All those born of royal blood had guardians, you see, and my mother made it very clear that I was a princess merely hiding in my hand-me-downs. My father lived far away in a castle, but one day, he would come and take us both home.
That one turned out to be partially true.
My father does live far away, and I am going to live with him, but there aren’t any castles involved, and I doubt his house will ever feel much like home. Assuming he even gets here to pick me up. The train was late, and I’m still waiting.
People are starting to stare – my fault, I guess. When I put on my school uniform this morning, it was simple convenience. St. Paul’s emerald green plaid was clean, and it’s the best thing I own, which is supposedly important for taking long trips with people who will never set eyes on me again. Stepping onto the platform here, my skirt and blazer felt like armor, as though I was wrapping myself in my old life to protect myself from the unknown of a new one, but the longer I stand here, the more tarnished I get.

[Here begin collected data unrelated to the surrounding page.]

Lemma make_key_number (t d u : list ascii) :
  digit_free t -> d <> [] -> all_digits d -> within_int_limit d = true ->
  head_fails is_digit u ->
  exists rest,
    OpenControl.make_control_number_sort_key (VStr (text u)) = Ok rest
    /\ OpenControl.make_control_number_sort_key (VStr (text (t ++ d ++ u)))
       = Ok (PStr (text t) :: PInt (decimal d) :: rest).
Proof.
  intros Ht Hne Hd Hlimit Hu. eexists. split; [apply make_key_str|].
  rewrite make_key_str. unfold re_split. rewrite !chars_text.
  rewrite split_digits_text by (done || lia). simpl.
  by rewrite intify_digit_free, intify_decimal.
Qed.

(** X1: the text before the first number being the same, and the two
    numbers being written with no more digits than [int] reads (4300), the
    key of the string with the smaller number sorts first, whatever follows
    the numbers; and two spellings of the same number (with or without
    leading zeros) give the same key. *)
Theorem sort_key_orders_numbers_by_value (t d1 d2 u1 u2 : list ascii) :
  digit_free t ->
  d1 <> [] -> all_digits d1 -> within_int_limit d1 = true ->
  head_fails is_digit u1 ->
  d2 <> [] -> all_digits d2 -> within_int_limit d2 = true ->
  head_fails is_digit u2 ->
  exists k1 k2,
    OpenControl.make_control_number_sort_key (VStr (text (t ++ d1 ++ u1))) = Ok k1
    /\ OpenControl.make_control_number_sort_key (VStr (text (t ++ d2 ++ u2))) = Ok k2
    /\ ((decimal d1 < decimal d2)%Z ->
        tuple_lt k1 k2 = Ok true /\ tuple_lt k2 k1 = Ok false)
    /\ (decimal d1 = decimal d2 -> u1 = u2 -> k1 = k2).
Proof.
  intros Ht Hne1 Hd1 Hlimit1 Hu1 Hne2 Hd2 Hlimit2 Hu2.
  destruct (make_key_number t d1 u1) as (r1 & Hr1 & Hk1); try done.
  destruct (make_key_number t d2 u2) as (r2 & Hr2 & Hk2); try done.
  eexists _, _. split; [exact Hk1|]. split; [exact Hk2|]. split.
  - intros Hlt. simpl. rewrite String.eqb_refl.
    assert ((decimal d1 =? decimal d2)%Z = false) as -> by lia.
    assert ((decimal d2 =? decimal d1)%Z = false) as -> by lia.
    simpl. split; f_equal; lia.
  - intros Heq <-. rewrite Heq. congruence.
Qed.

A couple of guys crack a joke just far enough out of earshot that I can’t hear it, but they laugh, and I know it’s directed at me… either that or my mother’s paranoia is rubbing off. Not the best place to let my mind wander. They say that stuff’s hereditary, and that it usually kicks in around a person’s late-twenties or early-thirties. If that’s true, I’m already middle aged.

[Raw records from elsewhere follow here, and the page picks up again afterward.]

Lemma instructions_are_emitted_in_place_witness :
  generate (parsed calls_module) = Ok (generated_of calls_module) /\
  buildStringTable (ir_strings (pr_ir (parsed calls_module)))
    = Ok (string_table_of calls_module) /\
  ir_functions (pr_ir (parsed calls_module))
    = [] ++ function_at calls_module 0
         :: skipn 1 (ir_functions (pr_ir (parsed calls_module))) /\
  f_instructions (function_at calls_module 0)
    = firstn 4 (f_instructions (function_at calls_module 0))
      ++ instruction_at (function_at calls_module 0) 4
         :: skipn 5 (f_instructions (function_at calls_module 0)) /\
  fixes (instruction_at (function_at calls_module 0) 4) = false /\
  section (cg_code (generated_of calls_module))
    (Z.of_nat (instructionOffset [] (function_at calls_module 0)
                 (firstn 4 (f_instructions (function_at calls_module 0)))))
    (Z.of_nat (instructionSize (instruction_at (function_at calls_module 0) 4)))
  = emitted (instruction_at (function_at calls_module 0) 4)
      (string_table_of calls_module) (function_at calls_module 0).
Proof.
  assert (H1 : generate (parsed calls_module) = Ok (generated_of calls_module))
    by (vm_compute; reflexivity).
  assert (H2 : buildStringTable (ir_strings (pr_ir (parsed calls_module)))
               = Ok (string_table_of calls_module)) by (vm_compute; reflexivity).
  assert (H3 : ir_functions (pr_ir (parsed calls_module))
               = [] ++ function_at calls_module 0
                    :: skipn 1 (ir_functions (pr_ir (parsed calls_module))))
    by (vm_compute; reflexivity).
  assert (H4 : f_instructions (function_at calls_module 0)
               = firstn 4 (f_instructions (function_at calls_module 0))
                 ++ instruction_at (function_at calls_module 0) 4
                    :: skipn 5 (f_instructions (function_at calls_module 0)))
    by (vm_compute; reflexivity).
  assert (H5 : fixes (instruction_at (function_at calls_module 0) 4) = false)
    by (vm_compute; reflexivity).
  split; [exact H1 |]. split; [exact H2 |]. split; [exact H3 |]. split; [exact H4 |].
  split; [exact H5 |].
  exact (@instructions_are_emitted_in_place (parsed calls_module)
           (generated_of calls_module) (string_table_of calls_module)
           [] (skipn 1 (ir_functions (pr_ir (parsed calls_module))))
           (function_at calls_module 0)
           (firstn 4 (f_instructions (function_at calls_module 0)))
           (skipn 5 (f_instructions (function_at calls_module 0)))
           (instruction_at (function_at calls_module 0) 4)
           H1 H2 H3 H4 H5).
Defined.


Lemma api_calls_name_their_method_witness :
  generate (parsed calls_module) = Ok (generated_of calls_module) /\
  ir_functions (pr_ir (parsed calls_module))
    = [] ++ function_at calls_module 0
         :: skipn 1 (ir_functions (pr_ir (parsed calls_module))) /\
  f_instructions (function_at calls_module 0)
    = firstn 3 (f_instructions (function_at calls_module 0))
      ++ instruction_at (function_at calls_module 0) 3
         :: skipn 4 (f_instructions (function_at calls_module 0)) /\
  i_op (instruction_at (function_at calls_module 0) 3) = OPCODES.CALL_API /\
  i_method (instruction_at (function_at calls_module 0) 3) = Some "info"%string /\
  let p := instructionOffset [] (function_at calls_module 0)
             (firstn 3 (f_instructions (function_at calls_module 0))) in
  byte_at (cg_code (generated_of calls_module)) p = OPCODES.CALL_API /\
  byte_at (cg_code (generated_of calls_module)) (p + 2)
    = js_and (i_argc (instruction_at (function_at calls_module 0) 3)) 255 /\
  match find_index (fun e => String.eqb (fst e) "info") API_FUNCTIONS with
  | Some index =>
      byte_at (cg_code (generated_of calls_module)) (p + 1) = Z.of_nat index /\
      nth_error (map fst API_FUNCTIONS) index = Some "info"%string
  | None =>
      byte_at (cg_code (generated_of calls_module)) (p + 1) = 255 /\
      ~ In "info"%string (map fst API_FUNCTIONS)
  end.
Proof.
  assert (H1 : generate (parsed calls_module) = Ok (generated_of calls_module))
    by (vm_compute; reflexivity).
  assert (H2 : ir_functions (pr_ir (parsed calls_module))
               = [] ++ function_at calls_module 0
                    :: skipn 1 (ir_functions (pr_ir (parsed calls_module))))
    by (vm_compute; reflexivity).
  assert (H3 : f_instructions (function_at calls_module 0)
               = firstn 3 (f_instructions (function_at calls_module 0))
                 ++ instruction_at (function_at calls_module 0) 3
                    :: skipn 4 (f_instructions (function_at calls_module 0)))
    by (vm_compute; reflexivity).
  assert (H4 : i_op (instruction_at (function_at calls_module 0) 3) = OPCODES.CALL_API)
    by (vm_compute; reflexivity).
  assert (H5 : i_method (instruction_at (function_at calls_module 0) 3)
               = Some "info"%string) by (vm_compute; reflexivity).
  split; [exact H1 |]. split; [exact H2 |]. split; [exact H3 |]. split; [exact H4 |].
  split; [exact H5 |].
  exact (@api_calls_name_their_method (parsed calls_module) (generated_of calls_module)
           [] (skipn 1 (ir_functions (pr_ir (parsed calls_module))))
           (function_at calls_module 0)
           (firstn 3 (f_instructions (function_at calls_module 0)))
           (skipn 4 (f_instructions (function_at calls_module 0)))
           (instruction_at (function_at calls_module 0) 3) "info"%string
           H1 H2 H3 H4 H5).
Defined.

I’m also fairly certain I look like the orphan child out of some kid’s story. Is it possible to be an orphan when both parents are still alive? If not, it’s at least possible to feel lost and alone.
Maybe I have no sense of direction – it’s possible I got that from my father, assuming he’s the guy in blue jeans making his way up the platform, glancing at the face of each girl roughly my age. When he finally catches my eye, he actually looks relieved.

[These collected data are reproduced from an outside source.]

Lemma solve_outcomes_witness :
  exists o,
    solve (new_board puzzle_dead_end) = Some o /\
    match o with
    | Returned n _ s' =>
        0 <= n <= 10000 /\
        is_9x9 (board s') = true /\ digits_ok (board s') = true /\
        forall i j, in_range i -> in_range j ->
                    cell puzzle_dead_end i j <> 0 ->
                    cell (board s') i j = cell puzzle_dead_end i j
    | Crashed n e => e = AttributeError /\ 1 <= n <= 10000
    end.
Proof. apply (solve_outcomes puzzle_dead_end); reflexivity. Defined.

(** X18. A puzzle reported solved is solved. On a well-formed puzzle,
    when [solve] returns and [is_solved] then holds of the board, every row,
    column and block of the final board is a permutation of the digits 1 to
    9 and every given of the puzzle is still in its cell. *)
Theorem solve_solution_valid (input : grid) (n : Z) (calls : list call) (s' : Board) :
  is_9x9 input = true -> digits_ok input = true ->
  solve (new_board input) = Some (Returned n calls s') ->
  is_solved (board s') = Ok true ->
  (forall k, in_range k ->
     Permutation (row_cells (board s') k) (range 1 10) /\
     Permutation (column_cells (board s') k) (range 1 10) /\
     Permutation (block_cells (board s') k) (range 1 10)) /\
  (forall i j, in_range i -> in_range j ->
     cell input i j <> 0 -> cell (board s') i j = cell input i j).
Proof.
  intros Hb Hd Hrun Hsolved.
  pose proof (solve_loop_sound input cap 0 [] (new_board input) _
                (solver_sound_new_board input Hb Hd) Hrun) as (H9 & Hk & Hdig & _).
  split; [|exact Hk].
  rewrite is_solved_solved_state in Hsolved by assumption. injection Hsolved as Hsolved.
  apply solved_state_iff; auto using cells_digits_digits_ok.
Qed.

Lemma solve_solution_valid_witness :
  (forall k, in_range k ->
     Permutation (row_cells (board guess_final) k) (range 1 10) /\
     Permutation (column_cells (board guess_final) k) (range 1 10) /\
     Permutation (block_cells (board guess_final) k) (range 1 10)) /\
  (forall i j, in_range i -> in_range j ->
     cell puzzle_guess i j <> 0 -> cell (board guess_final) i j = cell puzzle_guess i j).
Proof.
  apply (solve_solution_valid puzzle_guess 13 guess_calls guess_final);
    vm_compute; reflexivity.
Defined.

(** X21. The rounds of [solve]. On an object reached from a well-formed
    puzzle, one round of the loop does exactly one of five things: the pass
    placed digits and nothing else happens; the pass placed nothing on a
    full board and nothing else happens; the pass placed nothing, and the
    first candidate of the first empty cell is written after a frame with
    all its candidates (at least two) was pushed; the pass met a
    contradiction and every frame is down to its last candidate, and the
    round ends with AttributeError; or the pass met a contradiction, the
    frames down to their last candidate are popped, and the next candidate
    of the frame then on top is written into the snapshot of that frame. *)
Theorem solve_body_round (b0 b : grid) (stk : list TempBoard) :
  solver_sound b0 (mkBoard b stk) ->
  round b stk (solve_body (mkBoard b stk)).
Proof. intros Hinv. now apply (solve_body_round_sound b0). Qed.

Lemma solve_body_round_witness :
  round puzzle_dead_end [] (solve_body (mkBoard puzzle_dead_end [])).
Proof.
  apply (solve_body_round puzzle_dead_end puzzle_dead_end []).
  apply (solver_sound_new_board puzzle_dead_end); reflexivity.
Defined.

(** ** Completeness of the search *)

Lemma make_deductive_pass_solution (b g : grid) (n : Z) (b1 : grid) :
  is_9x9 b = true ->
  is_9x9 g = true -> digits_ok g = true -> solved_state g = true ->
  keeps_filled b g ->
  make_deductive_pass b = Ok (n, b1) -> n <> -1 /\ keeps_filled b1 g.
Proof.
  intros Hb Hg9 Hgd Hgs Hk Hp. rewrite make_deductive_pass_scan in Hp.
  destruct (scan_cells row_major 0 b) as [[r b']|e] eqn:Hs; cbn [bind] in Hp; [|discriminate].
  injection Hp as <- <-.
  destruct (scan_cells_keeps_solution g row_major Hg9 Hgd Hgs row_major_in_range
              0 b r b' Hb Hk Hs) as [Hr Hk'].
  split; [|exact Hk']. destruct r as [|m]; [contradiction|]. cbn [pass_code].
  apply scan_cells_count_ge in Hs. lia.
Qed.

Section Completeness.

(** A solved grid of digits [g]. *)
Variable g : grid.
Hypothesis g_9x9 : is_9x9 g = true.
Hypothesis g_digits : digits_ok g = true.
Hypothesis g_solved : solved_state g = true.

Lemma exhausted_not_pending (stk : list TempBoard) :
  Forall (fun f => length (valid_entries f) = 1%nat) stk ->
  ~ Exists (fun f => exists c, In c (tl (valid_entries f)) /\
                               keeps_filled (upd (tb_board f) (i_guess f) (j_guess f) c) g)
           stk.
Proof.
  intros Hall Hex. apply Exists_exists in Hex as (f & Hf & c & Hc & _).
  rewrite Forall_forall in Hall. specialize (Hall f Hf).
  destruct (valid_entries f) as [|x [|y l]]; try discriminate. contradiction.
Qed.

(** A round keeps [g] within reach, and does not end with an exception
    while [g] is within reach. *)
Lemma round_pending (b : grid) (stk : list TempBoard) (res : result (list call * Board)) :
  is_9x9 b = true ->
  pending g b stk -> round b stk res ->
  exists cs b' stk', res = Ok (cs, mkBoard b' stk') /\ pending g b' stk'.
Proof.
  intros Hb Hpend Hround. destruct Hround
    as [n b1 Hp Hn | Hp Hfull | i j x ve Hp Hspot Hi Hj Hc Hcand Hve
        | b1 Hp Hall | b1 popped below f x y ve Hp -> Hpop Hf].
  - exists [CallPass], b1, stk. split; [reflexivity|].
    destruct Hpend as [Hk|Hex]; [left | now right].
    now apply (make_deductive_pass_solution b g n b1).
  - exists [CallPass], b, stk. auto.
  - eexists _, _, _. split; [reflexivity|].
    destruct Hpend as [Hk|Hex]; [|right; now apply Exists_cons_tl].
    pose proof (solution_in_candidates b g g_9x9 g_digits g_solved Hk i j Hi Hj Hc) as Hin.
    rewrite Hcand in Hin. destruct Hin as [Hx|Hin].
    + left. rewrite Hx. now apply keeps_filled_upd_solution.
    + right. apply Exists_cons_hd. exists (cell g i j).
      cbn [valid_entries tb_board i_guess j_guess tl].
      split; [exact Hin | now apply keeps_filled_upd_solution].
  - exfalso. destruct Hpend as [Hk|Hex].
    + now destruct (make_deductive_pass_solution b g (-1) b1 Hb g_9x9 g_digits g_solved Hk Hp).
    + now apply (exhausted_not_pending stk).
  - eexists _, _, _. split; [reflexivity|].
    destruct Hpend as [Hk|Hex].
    + exfalso.
      now destruct (make_deductive_pass_solution b g (-1) b1 Hb g_9x9 g_digits g_solved Hk Hp).
    + apply Exists_app in Hex as [Hex|Hex];
        [exfalso; now apply (exhausted_not_pending popped)|].
      apply Exists_cons in Hex as [(c & Hc & Hkc)|Hex].
      * rewrite Hf in Hc. cbn [tl] in Hc. destruct Hc as [<-|Hc].
        -- now left.
        -- right. apply Exists_cons_hd. exists c. split; [exact Hc | exact Hkc].
      * right. now apply Exists_cons_tl.
Qed.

I was expecting “trapped,” to be honest.
“London?” he asks, jogging over.
I nod.
He doesn’t sound like me or my mother. His accent’s different, twisting the words in his mouth so that they sound like a foreign language spoken in English.
“I’m your… I mean, you don’t have to call me… if it’s awkward, or if you’d rather, you can call me Adam.”
I nod again, tightening my grip on my bag when he reaches for it. Armor – tarnished or not – isn’t much good without a shield.
He straightens up, acts as though he’s going to guide me down the platform with an arm around my shoulders, but I pull back from that, too. I’m not sure if it’s an automatic thing on his part, or if it’s some sort of latent “dad” thing, protecting his kid, or a means of control, or what, and experience tells me that things I’m not sure of are best left on the outside where they can be observed. He still doesn’t look trapped, but frustration and disappointment are setting into his features.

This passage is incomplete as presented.